■ Your instructions
Report every line of the records that contains the word "task".

■ Records to process
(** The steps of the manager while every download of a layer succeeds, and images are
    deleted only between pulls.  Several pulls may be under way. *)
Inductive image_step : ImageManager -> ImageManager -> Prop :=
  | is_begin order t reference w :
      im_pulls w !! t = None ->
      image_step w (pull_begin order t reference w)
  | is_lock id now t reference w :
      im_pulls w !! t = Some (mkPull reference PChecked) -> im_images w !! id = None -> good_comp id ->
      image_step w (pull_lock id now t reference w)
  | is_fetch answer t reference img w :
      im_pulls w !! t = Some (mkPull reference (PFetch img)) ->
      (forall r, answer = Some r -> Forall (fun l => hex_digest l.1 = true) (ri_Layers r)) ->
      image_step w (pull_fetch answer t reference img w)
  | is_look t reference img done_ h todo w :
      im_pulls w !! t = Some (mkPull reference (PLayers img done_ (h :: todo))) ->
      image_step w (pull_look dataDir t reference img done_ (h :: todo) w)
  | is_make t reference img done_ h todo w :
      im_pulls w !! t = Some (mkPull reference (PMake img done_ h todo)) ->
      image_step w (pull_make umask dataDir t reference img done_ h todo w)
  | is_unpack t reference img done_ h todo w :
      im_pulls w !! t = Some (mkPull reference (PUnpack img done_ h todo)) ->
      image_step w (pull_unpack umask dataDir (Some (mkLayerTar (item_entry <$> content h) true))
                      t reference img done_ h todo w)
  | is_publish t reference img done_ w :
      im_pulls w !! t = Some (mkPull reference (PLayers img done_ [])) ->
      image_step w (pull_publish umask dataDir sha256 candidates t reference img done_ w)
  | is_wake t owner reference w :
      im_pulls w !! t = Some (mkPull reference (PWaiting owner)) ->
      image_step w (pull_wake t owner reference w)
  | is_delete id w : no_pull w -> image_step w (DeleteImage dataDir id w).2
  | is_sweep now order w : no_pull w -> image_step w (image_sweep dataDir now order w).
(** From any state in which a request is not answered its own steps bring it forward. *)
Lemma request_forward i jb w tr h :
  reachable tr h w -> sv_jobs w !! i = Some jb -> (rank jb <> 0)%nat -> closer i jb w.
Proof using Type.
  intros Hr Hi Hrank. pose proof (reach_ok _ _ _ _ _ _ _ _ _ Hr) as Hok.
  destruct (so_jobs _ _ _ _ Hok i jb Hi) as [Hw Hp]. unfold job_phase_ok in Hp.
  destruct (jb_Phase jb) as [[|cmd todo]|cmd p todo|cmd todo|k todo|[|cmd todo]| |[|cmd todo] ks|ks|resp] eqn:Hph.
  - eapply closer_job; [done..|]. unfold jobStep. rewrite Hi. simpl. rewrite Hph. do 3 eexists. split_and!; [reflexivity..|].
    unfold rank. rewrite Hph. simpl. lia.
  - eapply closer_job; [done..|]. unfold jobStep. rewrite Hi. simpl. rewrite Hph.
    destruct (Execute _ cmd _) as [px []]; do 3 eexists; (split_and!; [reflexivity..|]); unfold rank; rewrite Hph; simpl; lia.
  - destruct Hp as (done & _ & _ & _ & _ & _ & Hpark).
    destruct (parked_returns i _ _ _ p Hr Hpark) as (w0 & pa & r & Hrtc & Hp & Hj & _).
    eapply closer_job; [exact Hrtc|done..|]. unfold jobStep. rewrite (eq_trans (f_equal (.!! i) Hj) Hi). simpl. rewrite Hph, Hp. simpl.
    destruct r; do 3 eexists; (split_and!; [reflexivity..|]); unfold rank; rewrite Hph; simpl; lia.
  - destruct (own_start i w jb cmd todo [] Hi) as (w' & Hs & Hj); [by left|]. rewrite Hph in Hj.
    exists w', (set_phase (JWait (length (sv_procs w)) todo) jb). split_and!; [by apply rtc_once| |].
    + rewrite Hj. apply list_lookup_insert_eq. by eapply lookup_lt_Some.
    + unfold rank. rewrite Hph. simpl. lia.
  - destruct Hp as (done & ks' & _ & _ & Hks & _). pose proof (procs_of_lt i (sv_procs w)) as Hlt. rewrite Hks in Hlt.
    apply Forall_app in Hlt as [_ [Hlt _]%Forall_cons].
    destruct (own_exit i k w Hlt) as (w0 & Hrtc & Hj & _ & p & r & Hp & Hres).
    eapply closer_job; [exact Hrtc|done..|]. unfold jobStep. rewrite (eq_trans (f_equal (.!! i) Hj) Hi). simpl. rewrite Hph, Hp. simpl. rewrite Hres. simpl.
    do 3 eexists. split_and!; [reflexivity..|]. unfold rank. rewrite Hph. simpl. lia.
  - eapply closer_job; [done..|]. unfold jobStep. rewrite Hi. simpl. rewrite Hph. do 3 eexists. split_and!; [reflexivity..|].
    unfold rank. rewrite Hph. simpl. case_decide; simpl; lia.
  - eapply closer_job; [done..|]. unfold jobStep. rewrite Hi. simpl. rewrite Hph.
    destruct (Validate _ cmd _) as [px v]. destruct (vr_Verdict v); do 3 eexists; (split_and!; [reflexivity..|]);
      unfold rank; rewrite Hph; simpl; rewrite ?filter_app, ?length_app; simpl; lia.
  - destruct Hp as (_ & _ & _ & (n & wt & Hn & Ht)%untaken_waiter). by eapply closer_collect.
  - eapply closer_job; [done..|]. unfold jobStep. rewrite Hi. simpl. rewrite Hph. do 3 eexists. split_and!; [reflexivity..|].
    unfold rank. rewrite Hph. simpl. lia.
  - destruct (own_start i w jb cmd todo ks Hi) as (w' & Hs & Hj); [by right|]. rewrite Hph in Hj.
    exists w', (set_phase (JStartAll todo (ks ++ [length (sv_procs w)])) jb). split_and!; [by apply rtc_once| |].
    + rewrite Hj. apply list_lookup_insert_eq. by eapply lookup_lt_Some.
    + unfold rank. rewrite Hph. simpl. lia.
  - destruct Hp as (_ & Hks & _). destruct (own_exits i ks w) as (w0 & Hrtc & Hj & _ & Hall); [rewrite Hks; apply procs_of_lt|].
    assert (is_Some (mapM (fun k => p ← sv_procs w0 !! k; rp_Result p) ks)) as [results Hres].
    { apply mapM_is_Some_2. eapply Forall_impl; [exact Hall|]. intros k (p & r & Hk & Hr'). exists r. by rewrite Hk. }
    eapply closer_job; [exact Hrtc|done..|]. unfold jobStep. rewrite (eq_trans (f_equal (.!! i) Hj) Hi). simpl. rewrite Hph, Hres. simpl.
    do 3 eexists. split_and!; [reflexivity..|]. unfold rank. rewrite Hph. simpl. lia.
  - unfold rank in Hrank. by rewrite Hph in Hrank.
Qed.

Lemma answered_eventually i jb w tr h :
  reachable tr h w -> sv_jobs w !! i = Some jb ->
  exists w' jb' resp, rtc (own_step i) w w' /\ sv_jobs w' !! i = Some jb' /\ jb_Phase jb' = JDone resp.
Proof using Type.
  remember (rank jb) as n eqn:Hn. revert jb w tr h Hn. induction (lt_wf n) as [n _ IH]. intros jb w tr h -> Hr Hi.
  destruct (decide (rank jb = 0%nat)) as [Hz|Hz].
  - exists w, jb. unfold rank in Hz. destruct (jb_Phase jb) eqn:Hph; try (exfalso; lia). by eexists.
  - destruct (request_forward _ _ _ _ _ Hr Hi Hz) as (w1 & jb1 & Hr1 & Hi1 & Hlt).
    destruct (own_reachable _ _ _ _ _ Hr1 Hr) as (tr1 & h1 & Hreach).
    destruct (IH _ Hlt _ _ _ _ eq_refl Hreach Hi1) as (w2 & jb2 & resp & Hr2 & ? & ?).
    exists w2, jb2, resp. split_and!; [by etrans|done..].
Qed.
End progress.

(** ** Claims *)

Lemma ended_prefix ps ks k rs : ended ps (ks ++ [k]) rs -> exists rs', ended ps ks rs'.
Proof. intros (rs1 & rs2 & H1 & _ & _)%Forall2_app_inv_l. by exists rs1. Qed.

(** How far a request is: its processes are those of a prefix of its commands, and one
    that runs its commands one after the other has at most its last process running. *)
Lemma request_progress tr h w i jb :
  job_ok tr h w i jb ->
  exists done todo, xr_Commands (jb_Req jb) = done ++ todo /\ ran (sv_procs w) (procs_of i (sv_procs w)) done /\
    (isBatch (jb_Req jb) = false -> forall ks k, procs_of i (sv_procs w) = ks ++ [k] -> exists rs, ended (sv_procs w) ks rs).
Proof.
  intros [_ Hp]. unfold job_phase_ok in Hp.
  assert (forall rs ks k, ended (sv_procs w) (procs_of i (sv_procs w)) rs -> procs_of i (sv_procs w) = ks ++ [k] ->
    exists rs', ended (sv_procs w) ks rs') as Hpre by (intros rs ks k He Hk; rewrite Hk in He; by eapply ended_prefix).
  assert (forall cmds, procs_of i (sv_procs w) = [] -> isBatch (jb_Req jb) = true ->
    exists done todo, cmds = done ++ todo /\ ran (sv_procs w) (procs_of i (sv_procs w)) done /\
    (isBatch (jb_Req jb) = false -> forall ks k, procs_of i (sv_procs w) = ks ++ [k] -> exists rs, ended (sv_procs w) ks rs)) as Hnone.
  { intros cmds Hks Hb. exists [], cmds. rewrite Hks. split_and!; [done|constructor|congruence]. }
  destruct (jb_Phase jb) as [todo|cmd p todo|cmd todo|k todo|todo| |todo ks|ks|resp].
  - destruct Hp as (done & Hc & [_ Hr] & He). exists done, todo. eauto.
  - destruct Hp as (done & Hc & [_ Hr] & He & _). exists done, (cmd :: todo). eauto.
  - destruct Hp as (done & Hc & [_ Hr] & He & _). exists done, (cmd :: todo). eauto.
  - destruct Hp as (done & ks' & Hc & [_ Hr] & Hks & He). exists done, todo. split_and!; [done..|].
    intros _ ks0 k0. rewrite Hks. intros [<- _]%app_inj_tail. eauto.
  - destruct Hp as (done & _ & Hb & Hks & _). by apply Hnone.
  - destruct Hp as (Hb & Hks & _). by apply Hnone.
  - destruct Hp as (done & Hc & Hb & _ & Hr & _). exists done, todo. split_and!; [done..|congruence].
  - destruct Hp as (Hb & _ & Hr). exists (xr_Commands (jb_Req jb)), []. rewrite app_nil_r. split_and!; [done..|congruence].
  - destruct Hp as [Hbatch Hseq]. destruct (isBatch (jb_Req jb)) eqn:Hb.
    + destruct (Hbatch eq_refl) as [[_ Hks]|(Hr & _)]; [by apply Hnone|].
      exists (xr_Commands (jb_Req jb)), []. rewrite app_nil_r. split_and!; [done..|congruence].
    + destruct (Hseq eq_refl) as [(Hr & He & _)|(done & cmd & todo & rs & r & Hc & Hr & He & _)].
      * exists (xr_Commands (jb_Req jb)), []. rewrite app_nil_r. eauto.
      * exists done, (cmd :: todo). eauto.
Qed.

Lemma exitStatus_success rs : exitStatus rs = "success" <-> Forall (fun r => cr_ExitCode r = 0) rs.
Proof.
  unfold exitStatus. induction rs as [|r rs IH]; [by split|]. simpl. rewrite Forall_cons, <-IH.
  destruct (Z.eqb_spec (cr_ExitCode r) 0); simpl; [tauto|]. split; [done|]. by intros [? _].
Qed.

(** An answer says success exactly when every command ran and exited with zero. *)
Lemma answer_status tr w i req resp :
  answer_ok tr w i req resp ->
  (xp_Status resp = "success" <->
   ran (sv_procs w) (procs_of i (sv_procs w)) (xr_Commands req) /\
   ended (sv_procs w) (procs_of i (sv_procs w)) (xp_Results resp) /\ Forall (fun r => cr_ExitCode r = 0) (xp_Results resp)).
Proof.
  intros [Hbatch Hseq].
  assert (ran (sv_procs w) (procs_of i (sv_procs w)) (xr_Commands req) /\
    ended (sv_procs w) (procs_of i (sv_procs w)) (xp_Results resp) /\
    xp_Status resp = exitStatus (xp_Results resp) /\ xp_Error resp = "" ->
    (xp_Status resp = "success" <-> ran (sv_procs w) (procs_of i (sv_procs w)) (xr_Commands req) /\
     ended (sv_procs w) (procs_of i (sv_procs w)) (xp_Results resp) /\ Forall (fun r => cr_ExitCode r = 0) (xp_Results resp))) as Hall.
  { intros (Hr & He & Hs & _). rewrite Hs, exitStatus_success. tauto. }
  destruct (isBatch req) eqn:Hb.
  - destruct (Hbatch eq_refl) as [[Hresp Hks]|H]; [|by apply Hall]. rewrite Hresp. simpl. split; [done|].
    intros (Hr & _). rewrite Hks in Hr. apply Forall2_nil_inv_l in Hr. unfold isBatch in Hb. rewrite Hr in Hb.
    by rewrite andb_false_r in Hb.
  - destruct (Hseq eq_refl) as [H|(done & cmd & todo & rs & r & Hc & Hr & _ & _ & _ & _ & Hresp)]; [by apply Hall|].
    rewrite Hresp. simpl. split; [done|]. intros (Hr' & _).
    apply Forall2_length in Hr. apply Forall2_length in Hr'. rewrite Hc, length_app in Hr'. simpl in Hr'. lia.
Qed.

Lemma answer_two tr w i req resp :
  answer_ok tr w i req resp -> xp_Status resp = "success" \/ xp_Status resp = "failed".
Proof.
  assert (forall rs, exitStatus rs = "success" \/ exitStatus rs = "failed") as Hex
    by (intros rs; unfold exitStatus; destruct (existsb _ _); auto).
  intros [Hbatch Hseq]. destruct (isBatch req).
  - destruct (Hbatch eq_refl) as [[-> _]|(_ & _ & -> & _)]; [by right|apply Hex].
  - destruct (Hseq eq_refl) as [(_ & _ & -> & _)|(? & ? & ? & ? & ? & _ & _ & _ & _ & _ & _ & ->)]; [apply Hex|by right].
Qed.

---

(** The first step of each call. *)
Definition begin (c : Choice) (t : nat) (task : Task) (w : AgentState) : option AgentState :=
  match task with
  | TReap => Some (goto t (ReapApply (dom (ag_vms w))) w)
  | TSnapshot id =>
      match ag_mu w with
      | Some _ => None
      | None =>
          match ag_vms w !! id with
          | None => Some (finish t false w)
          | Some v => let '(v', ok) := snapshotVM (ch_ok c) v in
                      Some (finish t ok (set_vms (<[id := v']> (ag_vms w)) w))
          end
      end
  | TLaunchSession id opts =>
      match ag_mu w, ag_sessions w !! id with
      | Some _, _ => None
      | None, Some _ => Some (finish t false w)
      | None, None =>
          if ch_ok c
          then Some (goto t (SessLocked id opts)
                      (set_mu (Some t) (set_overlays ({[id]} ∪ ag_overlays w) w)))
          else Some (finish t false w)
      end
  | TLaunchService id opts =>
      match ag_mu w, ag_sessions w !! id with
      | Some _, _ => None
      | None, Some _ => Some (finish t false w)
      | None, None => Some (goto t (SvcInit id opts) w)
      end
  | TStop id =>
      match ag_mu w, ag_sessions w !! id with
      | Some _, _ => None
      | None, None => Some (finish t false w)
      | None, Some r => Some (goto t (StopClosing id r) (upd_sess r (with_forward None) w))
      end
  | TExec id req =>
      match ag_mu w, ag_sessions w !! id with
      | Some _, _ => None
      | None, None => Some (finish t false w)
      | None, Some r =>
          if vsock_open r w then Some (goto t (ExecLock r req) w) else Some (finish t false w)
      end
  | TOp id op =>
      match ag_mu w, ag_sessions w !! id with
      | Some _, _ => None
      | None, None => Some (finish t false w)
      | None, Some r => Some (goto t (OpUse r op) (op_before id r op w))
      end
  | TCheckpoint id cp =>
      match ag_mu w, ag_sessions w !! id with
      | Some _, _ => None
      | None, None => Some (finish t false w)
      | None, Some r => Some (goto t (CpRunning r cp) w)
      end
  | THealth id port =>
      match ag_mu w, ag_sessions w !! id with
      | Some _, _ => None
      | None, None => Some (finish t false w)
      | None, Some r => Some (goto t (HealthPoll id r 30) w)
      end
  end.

■ Answer to this exercise
Definition begin (c : Choice) (t : nat) (task : Task) (w : AgentState) : option AgentState :=
  match task with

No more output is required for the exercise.